THE PROBLEM
Report every line of the records below that includes the string "take".

Collected data entries:
(** ** Constants of the [dcp] and [imx6] packages (outside src/) *)

Definition DCP_BASE : Z := 0x02280000.
Definition DCP_KEY : Z := DCP_BASE + 0x60.
Definition KEY_INDEX : Z := 4.
Definition KEY_SUBWORD : Z := 0.
Definition DCP_KEYDATA : Z := DCP_BASE + 0x70.
(** [aes.BlockSize] *)
Definition BlockSize : Z := 16.

(** ** Results and register accesses *)

Inductive res (A : Type) : Type :=
| Ok (a : A)
| Panicked
| NoFuel.
Arguments Ok {A} a.
Arguments Panicked {A}.
Arguments NoFuel {A}.

Definition res_bind {A B} (r : res A) (k : A -> res B) : res B :=
  match r with Ok a => k a | Panicked => Panicked | NoFuel => NoFuel end.

Declare Scope dcp_scope.
Notation "'let!' x := r 'in' k" := (res_bind r (fun x => k))
  (at level 10, x name, r at level 100, k at level 200) : dcp_scope.
Open Scope dcp_scope.

(** [reg.Write(addr, val)] and [reg.Move(dst, src)], the second copying
    the 32-bit word at [src] into the register [dst]; [mux.Lock()] and
    [mux.Unlock()] of the package's mutex, in order with the accesses. *)
Inductive bus_op : Type :=
| BusWrite (a v : Z)
| BusMove (dst src : Z)
| MuxLock
| MuxUnlock.

Definition is_mux (op : bus_op) : bool :=
  match op with MuxLock | MuxUnlock => true | _ => false end.

(** The errors of the [dcp] package. *)
Inductive dcp_error : Type :=
| ErrIVSize        (** "invalid IV size" *)
| ErrKeyIndex      (** "key index must be between 0 and 3" *)
| ErrKeySize       (** "invalid key size" *)
| ErrCmd (e : Z).  (** an error of [cmd] *)

(** ** [setKeyData] *)

(** A Go [[]byte]: [sarr] is the backing array from the slice's first
    element to the end of its capacity, [slen] the length:
    [len(s) = slen s] and [cap(s) = length (sarr s)]. *)
Record slice := mkSlice { sarr : list Z; slen : nat }.

(** A slice made from its elements (a literal, [make], a conversion):
    its capacity is its length. *)
Definition slice_of (l : list Z) : slice := mkSlice l (length l).

(** [key[off:off+4]]: Go bounds the high index by the capacity, not the
    length, and panics past it. *)
Definition slice4 (key : slice) (off : Z) : res (list Z) :=
  if (0 <=? off) && (off + 4 <=? Z.of_nat (length (sarr key))) then Ok (take 4 (drop (Z.to_nat off) (sarr key)))
  else Panicked.

(** The loop [for subword < 4 { ... subword++ }]; [fuel] bounds the
    iterations. *)
Fixpoint key_loop (fuel : nat) (keyLocation subword : Z) (key : option slice) (addr : Z)
  : res (list bus_op) :=
  match fuel with
  | O => NoFuel
  | S fuel' =>
      if subword <? 4 then
        let off := u32 (subword * 4) in
        let keyLocation := bits.SetN keyLocation KEY_SUBWORD 3 subword in
        let sel := BusWrite DCP_KEY keyLocation in
        let! data := match key with
                     | Some k => let! w := slice4 k off in Ok (BusWrite DCP_KEYDATA (le_value w))
                     | None => Ok (BusMove DCP_KEYDATA (u32 (addr + off)))
                     end in
        let! rest := key_loop fuel' keyLocation (u32 (subword + 1)) key addr in
        Ok (sel :: data :: rest)
      else Ok []
  end.

(** [setKeyData(index, key, addr)]: [key] is [None] for a nil slice, the
    result is the register accesses and [err]. The loop runs with fuel 5,
    its condition being tested five times; [key_loop_fuel] shows that more
    fuel changes nothing. *)
Definition setKeyData (index : Z) (key : option slice) (addr : Z) : res (list bus_op * option dcp_error) :=
  if (index <? 0) || (3 <? index) then Ok ([], Some ErrKeyIndex)
  else if match key with Some k => BlockSize <? Z.of_nat (slen k) | None => false end
  then Ok ([], Some ErrKeySize)
  else
    let keyLocation := bits.SetN 0 KEY_INDEX 3 (u32 index) in
    let! ops := key_loop 5 keyLocation 0 key addr in
    Ok (MuxLock :: ops ++ [MuxUnlock], None).

(** [SetKey(index, key)] *)
Definition SetKey (index : Z) (key : option slice) : res (list bus_op * option dcp_error) :=
  setKeyData index key 0.

(** ** The key RAM of the DCP (a test double of the hardware) *)

Record KeyRam := mkKeyRam {
  key_sel : Z;                  (** the value of [DCP_KEY] *)
  key_words : Z -> Z -> Z       (** slot, subword |-> word *)
}.

Definition keyram_write (a v : Z) (k : KeyRam) : KeyRam :=
  if a =? DCP_KEY then mkKeyRam v (key_words k)
  else if a =? DCP_KEYDATA then
    let i := bits.Get (key_sel k) KEY_INDEX 3 in
    let w := bits.Get (key_sel k) KEY_SUBWORD 3 in
    mkKeyRam (key_sel k) (fun i' w' => if (i' =? i) && (w' =? w) then v else key_words k i' w')
  else k.

(** One access; [mem] gives the word a [reg.Move] reads. The mutex does
    not touch the key RAM. *)
Definition keyram_op (mem : Z -> Z) (k : KeyRam) (op : bus_op) : KeyRam :=
  match op with
  | BusWrite a v => keyram_write a v k
  | BusMove d s => keyram_write d (mem s) k
  | MuxLock | MuxUnlock => k
  end.

(** The accesses [ops] applied in order. *)
Definition keyram_apply (mem : Z -> Z) (ops : list bus_op) (k : KeyRam) : KeyRam :=
  fold_left (keyram_op mem) ops k.

(** The accesses are one critical section of [mux]: the lock first, the
    unlock last, and neither in between. *)
Definition critical_section (ops : list bus_op) : Prop :=
  exists body, ops = MuxLock :: body ++ [MuxUnlock] /\ Forall (fun op => is_mux op = false) body.

(** The word the driver loads into subword [w]: the little-endian word at
    offset [4w] of [key], or the word at [addr + 4w] of the DMA buffer. *)
Definition key_word (mem : Z -> Z) (key : option slice) (addr w : Z) : Z :=
  match key with
  | Some k => le_value (take 4 (drop (Z.to_nat (4 * w)) (sarr k)))
  | None => mem (u32 (addr + 4 * w))
  end.

(** ** [DeriveKey] *)

(** A [dma.Region]: where its allocations lie. *)
Record Region := mkRegion { Start : Z; Size : Z }.

(** [imx6.IRAMStart], [imx6.IRAMSize] *)
Definition IRAMStart : Z := 0x00900000.
Definition IRAMSize : Z := 0x20000.

(** [DeriveKeyMemory]: the whole of the On-Chip RAM. *)
Definition DeriveKeyMemory : Region := mkRegion IRAMStart IRAMSize.

(** The region [DeriveKey] allocates from: the default one, unless a key
    slot is the target and the default region does not start inside the
    iRAM. *)
Definition key_region (index : Z) (region : Region) : Region :=
  if 0 <=? index then
    if negb ((IRAMStart <? Start region) && (Start region <? IRAMStart + IRAMSize))
    then DeriveKeyMemory else region
  else region.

SOLUTION TO THE EXERCISE
  if (0 <=? off) && (off + 4 <=? Z.of_nat (length (sarr key))) then Ok (take 4 (drop (Z.to_nat off) (sarr key)))
  | Some k => le_value (take 4 (drop (Z.to_nat (4 * w)) (sarr k)))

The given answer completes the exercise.